## Data entries
____________

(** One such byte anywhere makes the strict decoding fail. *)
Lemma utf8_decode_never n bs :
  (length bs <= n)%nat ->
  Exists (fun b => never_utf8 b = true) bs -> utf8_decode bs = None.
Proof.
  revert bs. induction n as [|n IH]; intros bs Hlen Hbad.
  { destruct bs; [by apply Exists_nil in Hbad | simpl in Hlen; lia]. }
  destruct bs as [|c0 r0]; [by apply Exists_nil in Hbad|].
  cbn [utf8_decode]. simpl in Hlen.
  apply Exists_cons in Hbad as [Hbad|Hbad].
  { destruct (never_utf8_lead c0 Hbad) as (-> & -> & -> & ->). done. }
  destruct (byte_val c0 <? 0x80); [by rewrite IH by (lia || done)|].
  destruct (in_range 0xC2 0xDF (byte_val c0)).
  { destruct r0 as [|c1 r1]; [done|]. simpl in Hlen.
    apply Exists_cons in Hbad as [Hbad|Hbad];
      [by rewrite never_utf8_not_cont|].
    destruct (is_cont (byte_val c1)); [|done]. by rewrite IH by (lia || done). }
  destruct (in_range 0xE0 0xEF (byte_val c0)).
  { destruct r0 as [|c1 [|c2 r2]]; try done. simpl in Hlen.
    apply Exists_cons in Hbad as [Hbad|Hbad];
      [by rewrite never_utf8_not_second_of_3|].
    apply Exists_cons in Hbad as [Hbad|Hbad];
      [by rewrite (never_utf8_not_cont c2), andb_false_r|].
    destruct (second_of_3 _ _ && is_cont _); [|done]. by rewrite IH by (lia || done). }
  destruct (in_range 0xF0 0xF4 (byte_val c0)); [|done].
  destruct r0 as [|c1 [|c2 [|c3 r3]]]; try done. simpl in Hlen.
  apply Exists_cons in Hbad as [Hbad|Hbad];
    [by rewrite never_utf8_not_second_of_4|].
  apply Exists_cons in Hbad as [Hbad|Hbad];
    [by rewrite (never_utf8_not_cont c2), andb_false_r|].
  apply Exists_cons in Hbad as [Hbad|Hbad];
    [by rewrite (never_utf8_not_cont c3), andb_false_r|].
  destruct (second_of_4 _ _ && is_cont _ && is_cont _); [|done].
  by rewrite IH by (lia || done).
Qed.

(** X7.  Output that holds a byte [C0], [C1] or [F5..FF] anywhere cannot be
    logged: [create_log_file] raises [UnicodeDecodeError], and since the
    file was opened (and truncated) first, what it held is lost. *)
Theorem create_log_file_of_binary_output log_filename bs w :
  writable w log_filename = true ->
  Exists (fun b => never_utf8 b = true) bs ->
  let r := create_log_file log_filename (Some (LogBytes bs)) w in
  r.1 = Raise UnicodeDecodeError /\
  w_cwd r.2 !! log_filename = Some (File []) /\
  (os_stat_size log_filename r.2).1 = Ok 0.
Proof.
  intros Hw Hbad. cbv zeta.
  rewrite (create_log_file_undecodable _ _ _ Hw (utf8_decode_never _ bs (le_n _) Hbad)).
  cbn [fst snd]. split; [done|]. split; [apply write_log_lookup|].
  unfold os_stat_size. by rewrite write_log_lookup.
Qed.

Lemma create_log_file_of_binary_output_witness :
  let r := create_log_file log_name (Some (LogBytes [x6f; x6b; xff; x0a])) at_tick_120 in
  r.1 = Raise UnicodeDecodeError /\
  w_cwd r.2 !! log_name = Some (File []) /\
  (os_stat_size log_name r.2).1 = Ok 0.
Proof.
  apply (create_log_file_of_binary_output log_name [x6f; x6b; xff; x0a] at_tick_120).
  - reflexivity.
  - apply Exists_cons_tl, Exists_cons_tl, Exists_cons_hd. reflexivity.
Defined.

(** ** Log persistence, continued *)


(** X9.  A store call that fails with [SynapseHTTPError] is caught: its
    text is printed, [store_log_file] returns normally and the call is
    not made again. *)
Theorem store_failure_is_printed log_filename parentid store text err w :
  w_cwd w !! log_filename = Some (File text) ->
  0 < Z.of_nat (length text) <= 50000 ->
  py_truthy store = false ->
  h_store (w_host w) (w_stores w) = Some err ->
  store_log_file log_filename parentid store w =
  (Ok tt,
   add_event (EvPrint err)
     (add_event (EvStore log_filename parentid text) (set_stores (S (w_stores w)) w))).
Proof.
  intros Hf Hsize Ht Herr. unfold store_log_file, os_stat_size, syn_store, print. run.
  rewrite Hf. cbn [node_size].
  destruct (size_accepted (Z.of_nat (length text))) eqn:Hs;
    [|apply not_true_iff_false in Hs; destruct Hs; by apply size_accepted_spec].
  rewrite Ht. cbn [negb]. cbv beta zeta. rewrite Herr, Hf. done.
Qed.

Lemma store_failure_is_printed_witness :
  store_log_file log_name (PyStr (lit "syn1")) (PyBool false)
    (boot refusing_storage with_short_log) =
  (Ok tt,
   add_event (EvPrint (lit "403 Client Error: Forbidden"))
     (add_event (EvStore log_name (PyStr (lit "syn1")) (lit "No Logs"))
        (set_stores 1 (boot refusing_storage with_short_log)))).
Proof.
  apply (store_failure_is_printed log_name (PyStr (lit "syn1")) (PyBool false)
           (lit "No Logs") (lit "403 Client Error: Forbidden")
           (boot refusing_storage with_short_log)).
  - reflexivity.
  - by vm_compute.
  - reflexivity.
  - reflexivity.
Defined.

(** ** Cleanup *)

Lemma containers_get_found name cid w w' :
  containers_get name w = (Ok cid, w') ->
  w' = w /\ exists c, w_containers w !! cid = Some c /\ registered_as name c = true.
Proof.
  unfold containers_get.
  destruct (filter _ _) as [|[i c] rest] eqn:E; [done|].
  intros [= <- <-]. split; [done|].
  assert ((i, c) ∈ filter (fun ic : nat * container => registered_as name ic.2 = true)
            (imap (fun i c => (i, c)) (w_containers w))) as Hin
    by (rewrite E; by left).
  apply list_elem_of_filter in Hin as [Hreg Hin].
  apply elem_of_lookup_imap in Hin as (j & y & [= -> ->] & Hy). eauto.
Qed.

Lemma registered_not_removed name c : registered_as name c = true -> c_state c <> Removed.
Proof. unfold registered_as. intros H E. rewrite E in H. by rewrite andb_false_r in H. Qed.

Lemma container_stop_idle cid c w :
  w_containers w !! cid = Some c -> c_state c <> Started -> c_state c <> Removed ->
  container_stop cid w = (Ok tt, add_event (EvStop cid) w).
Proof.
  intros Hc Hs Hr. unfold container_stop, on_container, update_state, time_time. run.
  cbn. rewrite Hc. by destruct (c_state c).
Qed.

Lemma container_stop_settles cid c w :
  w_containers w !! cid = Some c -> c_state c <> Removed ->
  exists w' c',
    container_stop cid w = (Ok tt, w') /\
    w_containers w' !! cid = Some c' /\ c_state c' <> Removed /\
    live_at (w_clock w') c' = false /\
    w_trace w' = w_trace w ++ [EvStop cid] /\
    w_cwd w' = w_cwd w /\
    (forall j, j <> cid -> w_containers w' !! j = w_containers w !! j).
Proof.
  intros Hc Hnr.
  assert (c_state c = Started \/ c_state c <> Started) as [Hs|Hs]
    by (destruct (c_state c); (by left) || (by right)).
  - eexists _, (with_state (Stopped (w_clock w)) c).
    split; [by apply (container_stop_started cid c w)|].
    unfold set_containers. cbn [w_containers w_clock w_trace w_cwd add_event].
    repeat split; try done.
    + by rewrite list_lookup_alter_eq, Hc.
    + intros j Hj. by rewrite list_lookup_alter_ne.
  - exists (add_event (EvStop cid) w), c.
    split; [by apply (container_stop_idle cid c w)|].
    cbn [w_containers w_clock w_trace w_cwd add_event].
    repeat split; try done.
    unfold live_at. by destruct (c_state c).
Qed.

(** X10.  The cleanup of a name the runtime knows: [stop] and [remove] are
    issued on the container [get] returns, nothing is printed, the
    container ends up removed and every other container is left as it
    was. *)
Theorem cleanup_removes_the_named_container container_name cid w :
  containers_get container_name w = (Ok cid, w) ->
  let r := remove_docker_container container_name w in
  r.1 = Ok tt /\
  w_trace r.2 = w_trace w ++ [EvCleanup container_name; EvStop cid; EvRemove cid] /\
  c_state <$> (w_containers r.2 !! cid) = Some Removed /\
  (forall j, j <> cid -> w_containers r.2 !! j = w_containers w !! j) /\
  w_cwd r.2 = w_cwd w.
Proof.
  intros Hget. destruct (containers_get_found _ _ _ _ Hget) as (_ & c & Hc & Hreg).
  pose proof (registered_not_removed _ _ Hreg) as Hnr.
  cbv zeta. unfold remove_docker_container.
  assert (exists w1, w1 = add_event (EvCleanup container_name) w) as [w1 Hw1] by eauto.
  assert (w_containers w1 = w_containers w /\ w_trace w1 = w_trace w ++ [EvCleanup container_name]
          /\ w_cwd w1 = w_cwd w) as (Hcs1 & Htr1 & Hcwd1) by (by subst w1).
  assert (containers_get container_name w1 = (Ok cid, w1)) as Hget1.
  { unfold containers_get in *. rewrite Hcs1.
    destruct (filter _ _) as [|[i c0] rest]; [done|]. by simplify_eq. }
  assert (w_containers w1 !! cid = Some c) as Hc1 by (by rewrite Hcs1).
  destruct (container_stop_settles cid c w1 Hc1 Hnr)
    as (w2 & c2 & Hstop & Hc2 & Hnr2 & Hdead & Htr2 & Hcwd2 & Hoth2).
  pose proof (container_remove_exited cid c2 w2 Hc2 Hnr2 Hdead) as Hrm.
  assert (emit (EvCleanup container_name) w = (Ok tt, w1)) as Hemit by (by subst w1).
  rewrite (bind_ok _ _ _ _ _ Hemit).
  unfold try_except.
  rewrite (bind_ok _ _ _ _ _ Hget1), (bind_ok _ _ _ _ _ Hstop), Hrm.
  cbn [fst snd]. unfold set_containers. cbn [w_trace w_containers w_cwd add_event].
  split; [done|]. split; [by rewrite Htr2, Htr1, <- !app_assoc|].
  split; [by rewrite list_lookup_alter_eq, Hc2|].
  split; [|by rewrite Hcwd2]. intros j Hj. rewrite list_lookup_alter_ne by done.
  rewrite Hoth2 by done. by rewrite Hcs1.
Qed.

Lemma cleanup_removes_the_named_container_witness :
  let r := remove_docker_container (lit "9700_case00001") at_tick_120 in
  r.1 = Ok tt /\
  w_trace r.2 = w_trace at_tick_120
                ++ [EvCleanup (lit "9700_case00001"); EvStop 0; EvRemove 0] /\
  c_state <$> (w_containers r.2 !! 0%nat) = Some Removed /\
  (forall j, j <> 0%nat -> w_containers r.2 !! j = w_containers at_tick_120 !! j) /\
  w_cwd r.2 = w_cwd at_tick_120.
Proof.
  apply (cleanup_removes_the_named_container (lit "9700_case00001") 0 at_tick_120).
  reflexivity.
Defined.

____________

## WORK INSTRUCTION
Where a line of the records has the string "Theorem", copy that line.

## RESULT FOR THIS EXERCISE
Theorem create_log_file_of_binary_output log_filename bs w :
Theorem store_failure_is_printed log_filename parentid store text err w :
Theorem cleanup_removes_the_named_container container_name cid w :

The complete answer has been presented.